De uitspraak van de rechtbank werd bevestigd, en de Raad zag geen aanleiding voor een proceskostenveroordeling. De uitspraak werd gedaan door een collegiaal orgaan, bestaande uit de voorzitter en twee leden, en werd openbaar uitgesproken op 12 februari 2004.

Uitspraak

02/3377 AW
U I T S P R A A K
in het geding tussen:
[appellant], wonende te [woonplaats], appellant,
en
de Minister van Verkeer en Waterstaat, gedaagde.
I. ONTSTAAN EN LOOP VAN HET GEDING
Appellant heeft op de daartoe bij aanvullend beroepschrift aangevoerde gronden hoger beroep ingesteld tegen de uitspraak van de rechtbank Middelburg van 21 mei 2002, nr. 01/545, waarnaar hierbij wordt verwezen, en nadien nadere stukken ingezonden.
Namens gedaagde is een verweerschrift ingediend.

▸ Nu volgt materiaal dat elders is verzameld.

(** X3.  The fetch step never raises a requests exception: what it raises
    is an exception of another class, raised by the GET or by the decoding
    of the body. *)
Theorem fetch_nba_data_raises_only_foreign (st : state) (e : exn) :
  fst (fetch_nba_data w st) = Raise e ->
  is_RequestException e = false /\
  (http_get w (calls st) (NBA_ENDPOINT_env w)
     [("Ocp-Apim-Subscription-Key", SPORTS_DATA_API_KEY w)] = Raise e \/
   exists r,
     http_get w (calls st) (NBA_ENDPOINT_env w)
       [("Ocp-Apim-Subscription-Key", SPORTS_DATA_API_KEY w)] = Ok r /\
     json r = Raise e).
Proof.
  unfold fetch_nba_data, try_except, bind, invoke, print, enter, lift, ret.
  cbn [calls stdout entered].
  destruct (http_get w (calls st) _ _) as [r|e0]; cbn [fst].
  - destruct (raise_for_status r) as [[]|e1] eqn:Hs; cbn [fst].
    + destruct (json r) as [v|e2] eqn:Hj; cbn [fst]; [discriminate|].
      destruct (is_RequestException e2) eqn:He; cbn [fst]; [discriminate|].
      intros H. injection H as <-. split; [exact He|]. right. now exists r.
    + rewrite (raise_for_status_raises r e1 Hs). discriminate.
  - destruct (is_RequestException e0) eqn:He; cbn [fst]; [discriminate|].
    intros H. injection H as <-. split; [exact He|]. now left.
Qed.
(** * Generative-AI FAQ chatbot: the retrieval-augmented answer pipeline

    A shallow embedding of [cognitive_search.py], [openai_helper.py],
    [setup_index.py] and the turn handler of [app.py].

    Python values are modelled as follows.
    - [str] is a list of Unicode code points ([pystr]); [str.strip],
      [str.split] and [str.startswith] are written out on that list with
      Python's own notion of whitespace.
    - [float] relevance scores are finite binary floats [(-1)^s * m * 2^e];
      the format specification [.3f] is the correctly rounded (half to even)
      conversion that CPython performs.
    - The [DataFrame] of the seed file is the list of its rows, each with
      the label pandas gave it and its cells by column name; a cell is a
      [str], NaN, or a value of another type.
    - A raised [Exception] is a value [Raises e] of [outcome]; a
      [try/except Exception] block is [try_except].
    - The two remote services, the clock, the JSON decoder and the iteration
      order of a [set] are parameters of the development: every theorem
      holds for all of them. *)

From Stdlib Require Import ZArith NArith List String Ascii Bool Lia.
From Stdlib Require Import DecimalPos DecimalN.
From stdpp Require Import gmap list fin_maps fin_sets.

Local Open Scope N_scope.

(** ** Python strings *)

Module PyStr.

(** A Python [str]: its code points in order. *)
Definition pystr : Type := list N.

(** An ASCII literal as a [pystr]. *)
Definition lit (s : string) : pystr :=
  map N_of_ascii (list_ascii_of_string s).

Definition nl : pystr := [10].
Definition dquote : pystr := [34].

(** ["..."] inside a Python literal. *)
Definition quoted (s : pystr) : pystr := dquote ++ s ++ dquote.

(** [str.isspace] on one code point (CPython's [_PyUnicode_IsWhitespace]):
    U+0009..U+000D, U+001C..U+0020, U+0085, U+00A0, U+1680, U+2000..U+200A,
    U+2028, U+2029, U+202F, U+205F, U+3000. *)
Definition isspace (c : N) : bool :=
  ((9 <=? c) && (c <=? 13)) || ((28 <=? c) && (c <=? 32))
  || (c =? 133) || (c =? 160) || (c =? 5760)
  || ((8192 <=? c) && (c <=? 8202))
  || (c =? 8232) || (c =? 8233) || (c =? 8239) || (c =? 8287) || (c =? 12288).

(** [s.lstrip()] *)
Fixpoint lstrip (s : pystr) : pystr :=
  match s with
  | [] => []
  | c :: s' => if isspace c then lstrip s' else s
  end.

(** [s.rstrip()] *)
Definition rstrip (s : pystr) : pystr := rev (lstrip (rev s)).
(** * ts-transform-async-to-mobx-keystone-flow: the transformer of
    [src/index.ts]

    A shallow embedding of the TypeScript custom transformer that rewrites
    [autoFlow] async functions into [mobx-keystone] generator flows and
    [autoModel] classes into [model] classes, followed by the properties of
    the transformer that the specification states.

    The syntax tree is the host compiler's [ts.Node]; the transformer only
    inspects a handful of node kinds, which get a constructor of their own
    below.  Every other kind is an [OtherNode]: a kind and its children in
    source order.

    The visitor of the source is a closure over three variables of
    [visitSourceFile] ([transformed], [className] and
    [functionsToAddDecoratorsTo]) and it may throw: here it is a function
    into a state and exception monad.  The functions of the host that the
    transformer calls ([ts.visitEachChild], the node tests, the factory,
    [ts.isAsyncFunction]) are part of the embedding; the source text of a
    node, which the host reads from the parsed file, is a parameter, and
    so is the outcome of [getFullText], which fails on a node that is not
    in the parsed file. *)

From Stdlib Require Import String Ascii List Bool Arith Lia.
Import ListNotations.
Local Open Scope string_scope.
Local Open Scope list_scope.

Set Implicit Arguments.

(* ------------------------------------------------------------------ *)
(** ** Strings: the JavaScript string methods the transformer calls *)

Module JsString.

(** [s.startsWith(p)] *)
Fixpoint startsWith (s p : string) : bool :=
  match p with
  | EmptyString => true
  | String c p' =>
      match s with
      | EmptyString => false
      | String d s' => Ascii.eqb c d && startsWith s' p'
      end
  end.

(** [s.includes(p)] *)
Fixpoint includes (s p : string) : bool :=
  startsWith s p ||
  match s with
  | EmptyString => false
  | String _ s' => includes s' p
  end.

(** [xs.includes(x)] on an array of strings *)
Definition arrayIncludes (xs : list string) (x : string) : bool :=
  existsb (String.eqb x) xs.

End JsString.

(* ------------------------------------------------------------------ *)
(** ** Syntax kinds and nodes *)

Module SyntaxKind.
Lemma patch_17_is_forwarded_witness :
  let st := {| hs_session := sample_patch_session; hs_data := sample_server_init |} in
  let p := sample_more_proxy sample_state true 0x17 0 st in
  p.1 = Ret tt /\
  server_channel (hs_session p.2) = sample_patch_channel /\
  crypt_out (client_channel (hs_session p.2)) = Some (PSOV2Encryption 8) /\
  outbox (client_channel (hs_session p.2)) =
    [{| sent_command := 0x17; sent_flag := 0; sent_data := sample_server_init;
        sent_crypt := Some (PSOV2Encryption 8) |}].
Proof.
  intros st p.
  destruct (patch_17_is_forwarded sample_encode_sjis sample_decode_sjis
              sample_send_text_message 0x01 0x10 0x20 0x04
              sample_login sample_login sample_verify_license sample_login_extended 12
              sample_server_init_layout sample_search_layout sample_search_layout
              sample_search_layout sample_mail_layout sample_arrow_layout sample_arrow_layout
              sample_layout_of sample_other_handler
              sample_server_init_layout sample_state 0x17 0 sample_patch_session
              sample_server_init eq_refl eq_refl)
    as (_ & Hret & _ & Hserver & _ & Hcrypt & _ & Hout).
  split; [exact Hret|]. split; [exact Hserver|]. split; [exact Hcrypt|exact Hout].
Defined.

(** ** The senders and the file handlers on the sample values *)

Lemma sample_lobby_sendable p o :
  Some p ∈ LobbySend.clients sample_lobby -> Some p <> Some 0%nat ->
  sample_clients !! p = Some o -> ~ unsendable o.
Proof.
  intros Hin Hne Hp [_ Hv]. cbn in Hin.
  apply elem_of_cons in Hin as [[= ->]|Hin]; [done|].
  apply elem_of_cons in Hin as [[=]|Hin].
  apply elem_of_cons in Hin as [[= ->]|Hin]; [|by apply elem_of_nil in Hin].
  vm_compute in Hp. injection Hp as <-. discriminate Hv.
Qed.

Het geding is gevoegd met zaak nr. 02/3426 AW behandeld ter zitting van 27 november 2003, waar appellant in persoon is verschenen. Gedaagde heeft zich laten vertegen-woordigen door mr. E.J. de Lange-Bekker, advocaat te Middelburg, en P.A. Bieleveld, werkzaam bij gedaagdes ministerie. Na de behandeling ter zitting zijn de zaken gesplitst; thans wordt in de onderhavige zaak afzonderlijk uitspraak gedaan.
II. MOTIVERING
1. Voor een uitgebreidere weergave van de in dit geding van belang zijnde feiten en omstandigheden wordt verwezen naar de aangevallen uitspraak. De Raad volstaat met het volgende.
1.1. Appellant vervulde de functie van personeelsadviseur (schaal 11) bij de Stafafdeling Personeel en Organisatie (hierna: P&O) van de Directie Zeeland van het Directoraat-Generaal Rijkswaterstaat van gedaagdes ministerie. Deze functie omvatte zowel de taak van personeelsconsulent als werkzaamheden met betrekking tot beleidsontwikkeling.

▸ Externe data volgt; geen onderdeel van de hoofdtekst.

Lemma lookup_map_inv {A B} (f : A -> B) (l : list A) i y :
  map f l !! i = Some y -> exists x, l !! i = Some x /\ y = f x.
Proof.
  change (map f l) with (f <$> l). rewrite list_lookup_fmap.
  destruct (l !! i) as [x|]; simpl; [|discriminate].
  intros [= <-]. eauto.
Qed.

Lemma elem_of_map {A B} (f : A -> B) (l : list A) x : x ∈ l -> f x ∈ map f l.
Proof. exact (list_elem_of_fmap_2 f l x). Qed.

Lemma elem_of_map_inv {A B} (f : A -> B) (l : list A) y :
  y ∈ map f l -> exists x, y = f x /\ x ∈ l.
Proof. exact (list_elem_of_fmap_1 f l y). Qed.

Lemma last_nonempty {A} (l : list A) : l <> [] -> exists x, last l = Some x.
Proof. intros H. apply last_is_Some in H as [x Hx]. eauto. Qed.

Lemma last_map {A B} (f : A -> B) (l : list A) x :
  last l = Some x -> last (map f l) = Some (f x).
Proof.
  intros H. change (map f l) with (f <$> l). rewrite fmap_last, H. reflexivity.
Qed.

(** ** Columns of a frame built from rows *)

Section Frame.

Variable rows : list TelemetryRow.
(** The [try] block of [export_posts] when nothing fails. *)
Lemma export_posts_body_run user_id a u jid uid admin admins :
  worker_ready jid uid a →
  head (filter (λ v, User.id v = user_id) (user (db a))) = Some u →
  mail_failure a = None →
  ADMINS (config a) = admin :: admins →
  ∃ a3,
    export_posts_body user_id a
    = (Return tt,
       with_outbox
         (outbox a ++ [export_mail admin u
                         (order_by post_timestamp_asc
                                   (posts_select u (db a)))]) a3)
    ∧ worker_ready jid uid a3 ∧ untouched a a3.
Proof.
  intros Ha Huser Hmail Hadmins. unfold export_posts_body.
  rewrite (bind_run _ _ a (Some u) a) by (by rewrite get_User_run, Huser).
  destruct (_set_task_progress_ready 0 jid uid a Ha) as (a1 & Hrun1 & Ha1 & _).
  assert (Hun1 : untouched a a1).
  { generalize (untouched_set_task_progress 0 a). unfold exec.
    by rewrite Hrun1. }
  rewrite (bind_run _ _ a tt a1 Hrun1).
  set (a2 := exec flush a1).
  rewrite (bind_run (scalar_count (posts_select u)) _ a1
             (Z.of_nat (length (posts_select u (db a1)))) a2) by done.
  rewrite (bind_run (scalars _) _ a2
             (order_by post_timestamp_asc (posts_select u (db a1))) a2)
    by done.
  assert (Hposts : posts_select u (db a1) = posts_select u (db a)).
  { unfold posts_select. by rewrite (proj1 (proj2 (proj2 Hun1))). }
  rewrite Hposts.
  destruct (export_loop_run jid uid
              (order_by post_timestamp_asc (posts_select u (db a))) [] 0
              (Z.of_nat (length (posts_select u (db a)))) a2)
    as (a3 & Hloop & Ha3 & Hun3).
  { by apply (worker_ready_same jid uid a1). }
  { apply posts_total_nonzero. }
  rewrite (bind_run _ _ a2 _ a3 Hloop).
  rewrite (bind_run get_app _ a3 a3 a3) by done.
  assert (Hun : untouched a a3).
  { etransitivity; [exact Hun1|]. etransitivity; [|exact Hun3].
    by repeat split. }
  destruct Hun as (Hu & Hf & Hp & Hm & Hconf & Hfail & Hout & Hlog).
  rewrite Hconf, Hadmins. unfold send_email.
  rewrite mail_send_run, Hfail, Hmail, Hout.
  exists a3. split_and!; [done | done | by repeat split].
Qed.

1.2. In een notitie van 14 augustus 1997 heeft S. - het toenmalig hoofd van P&O - met het oog op een nieuwe opzet van P&O volgens welke eenzelfde persoon niet langer zowel consulent- als adviseurstaken zou verrichten, een blokkenschema met taakvelden ontworpen. Blok C hield onder meer in onderzoek van de behoefte aan en voorbereiding van P&O-beleid, alsmede signaleren en analyseren van knelpunten in het P&O-beleid. S. heeft de betrokken medewerkers verzocht vanaf 1 maart 1998, vooruitlopend op de formele vaststelling van de inhoud en waardering van de functies, al volgens de nieuwe opzet te gaan werken. S. heeft appellant mondeling opgedragen de taken van blok C te verrichten en terzake een concept-functiebeschrijving op te stellen.

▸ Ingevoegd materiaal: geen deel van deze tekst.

(** * Trend scoring and ranking of [src/pages/pages/trends.tsx], and the
      handlers of [src/pages/dashboard.tsx]

    The development embeds the computational core of the Trends page:
    [computeMargin], [generatePriceLadder], the per-record scoring done in
    the [mockData.map] callback of [fetchTrends], and the store round trip
    ([upsert] on conflict of [name], then [select] ordered by [profitScore]
    descending); and the event handlers of the dashboard page.

    Numbers.  A TypeScript [number] is an IEEE-754 binary64 value.  The
    arithmetic of the Trends page is embedded twice.

    - [B64] is binary64 itself, on the standard library's specification of
      floating-point arithmetic ([SpecFloat] at precision 53 and exponent
      bound 1024): every operation rounds to nearest, ties to even,
      overflows to an infinity, and keeps the sign of zero; there is one
      [NaN].  A decimal literal of the source is the nearest double.
      What turns on rounding, on overflow or on the sign of zero is
      stated and proved in [B64].

    - [JS] is the same arithmetic without rounding: exact rationals
      extended with [Infinity], [-Infinity] and [NaN]; it has no overflow
      and no negative zero (a zero divisor counts as [+0]).  It carries the
      statements about order and thresholds.  Those are worded so that
      rounding does not bear on them (weak inequalities, cost sums bounded
      by [range_bound], thresholds that are not rounding ties of the
      doubles concerned), but what is proved is the statement in exact
      arithmetic. *)

From Stdlib Require Import QArith Qround ZArith List String Ascii Bool.
From Stdlib Require Import Lia Lqa Permutation Sorted Setoid Morphisms.
From Stdlib Require Import Floats.SpecFloat.
From Stdlib Require DecimalString DecimalNat Finite.
Import ListNotations.

Open Scope Q_scope.

(** ** Numbers *)

Module JS.

Inductive number : Type :=
| Fin (q : Q)
| PosInf
| NegInf
| NaN.

(** Equality of numbers as values: rationals up to [Qeq]. *)
Definition num_eq (a b : number) : Prop :=
  match a, b with
  | Fin x, Fin y => x == y
  | PosInf, PosInf => True
  | NegInf, NegInf => True
  | NaN, NaN => True
  | _, _ => False
  end.

Definition num_eqb (a b : number) : bool :=
  match a, b with
  | Fin x, Fin y => Qeq_bool x y
  | PosInf, PosInf => true
  | NegInf, NegInf => true
  | NaN, NaN => true
  | _, _ => false
  end.

(** [a + b] *)
Definition add (a b : number) : number :=
  match a, b with
  | NaN, _ | _, NaN => NaN
  | Fin x, Fin y => Fin (x + y)
  | PosInf, NegInf | NegInf, PosInf => NaN
  | PosInf, _ | _, PosInf => PosInf
  | NegInf, _ | _, NegInf => NegInf
  end.

(** [a - b] *)
Definition sub (a b : number) : number :=
  match a, b with
  | NaN, _ | _, NaN => NaN
  | Fin x, Fin y => Fin (x - y)
  | PosInf, PosInf | NegInf, NegInf => NaN
  | PosInf, _ | _, NegInf => PosInf
  | NegInf, _ | _, PosInf => NegInf
  end.

(** Sign of a rational: [Eq] for zero. *)
Definition sgn (x : Q) : comparison := x ?= 0.

(** An infinity of the given sign; [NaN] for sign zero (0 * Infinity). *)
Definition inf_of (s : comparison) : number :=
  match s with
  | Gt => PosInf
  | Lt => NegInf
  | Eq => NaN
  end.

(** [a * b] *)
Definition mul (a b : number) : number :=
  match a, b with
  | NaN, _ | _, NaN => NaN
  | Fin x, Fin y => Fin (x * y)
  | Fin x, PosInf | PosInf, Fin x => inf_of (sgn x)
  | Fin x, NegInf | NegInf, Fin x => inf_of (CompOpp (sgn x))
  | PosInf, PosInf | NegInf, NegInf => PosInf
  | PosInf, NegInf | NegInf, PosInf => NegInf
  end.

(** [a / b].  A finite numerator over zero gives the infinity of the
    numerator's sign, [0 / 0] gives [NaN]. *)
Definition div (a b : number) : number :=
  match a, b with
  | NaN, _ | _, NaN => NaN
  | Fin x, Fin y =>
      if Qeq_bool y 0 then inf_of (sgn x) else Fin (x / y)
  | Fin _, PosInf | Fin _, NegInf => Fin 0
  | PosInf, Fin y => if Qle_bool 0 y then PosInf else NegInf
  | NegInf, Fin y => if Qle_bool 0 y then NegInf else PosInf
  | _, _ => NaN
  end.

(** [Math.round]: nearest integer, a tie going up. *)
Definition round_half_up (x : Q) : Z := Qfloor (x + (1 # 2)).

Definition Math_round (a : number) : number :=
  match a with
  | Fin x => Fin (inject_Z (round_half_up x))
  | other => other
  end.

(** [Math.min(a, b)] *)
Definition Math_min (a b : number) : number :=
  match a, b with
  | NaN, _ | _, NaN => NaN
  | NegInf, _ | _, NegInf => NegInf
  | PosInf, other | other, PosInf => other
  | Fin x, Fin y => if Qle_bool x y then Fin x else Fin y
  end.

(** [Math.max(a, b)] *)
Definition Math_max (a b : number) : number :=
  match a, b with
  | NaN, _ | _, NaN => NaN
  | PosInf, _ | _, PosInf => PosInf
  | NegInf, other | other, NegInf => other
  | Fin x, Fin y => if Qle_bool x y then Fin y else Fin x
  end.

(** [a < b] and [a <= b] as the language compares numbers: anything
    against [NaN] is false. *)
Definition ltb (a b : number) : bool :=
  match a, b with
  | NaN, _ | _, NaN => false
  | _, NegInf => false
  | NegInf, _ => true
  | PosInf, _ => false
  | _, PosInf => true
  | Fin x, Fin y => negb (Qle_bool y x)
  end.

Definition leb (a b : number) : bool :=
  match a, b with
  | NaN, _ | _, NaN => false
  | NegInf, _ => true
  | _, NegInf => false
  | _, PosInf => true
  | PosInf, _ => false
  | Fin x, Fin y => Qle_bool x y
  end.

End JS.

Import JS.

Declare Scope js_scope.
Delimit Scope js_scope with js.
Infix "+" := add : js_scope.
Infix "-" := sub : js_scope.
Infix "*" := mul : js_scope.
Infix "/" := div : js_scope.
Infix "=~" := num_eq (at level 70, no associativity) : js_scope.

(** ** Types of the page *)

Inductive Platform : Type := tiktok | etsy | gumroad.

(** [Omit<Trend, 'id' | 'createdAt'>] as the mock literals populate it. *)
Module Raw.
Record t : Type := mk {
  name : string;
  platform : Platform;
  velocity : number;
  cogs : number;
  fees : number;
  shipping : number
}.
End Raw.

1.3. Appellant heeft op 19 mei 1998 de concept-functiebeschrijving aan S. aangeboden. S. heeft dat concept voorzien van correcties aan appellant teruggegeven met de mededeling dat nog afstemming over de inhoud en de werk- en communicatieve relaties tussen de functie van appellant, de functie van personeelsconsulent en de functie van hoofd P&O moest plaatsvinden. Medio juni 1998 is S. als hoofd P&O door B. opgevolgd.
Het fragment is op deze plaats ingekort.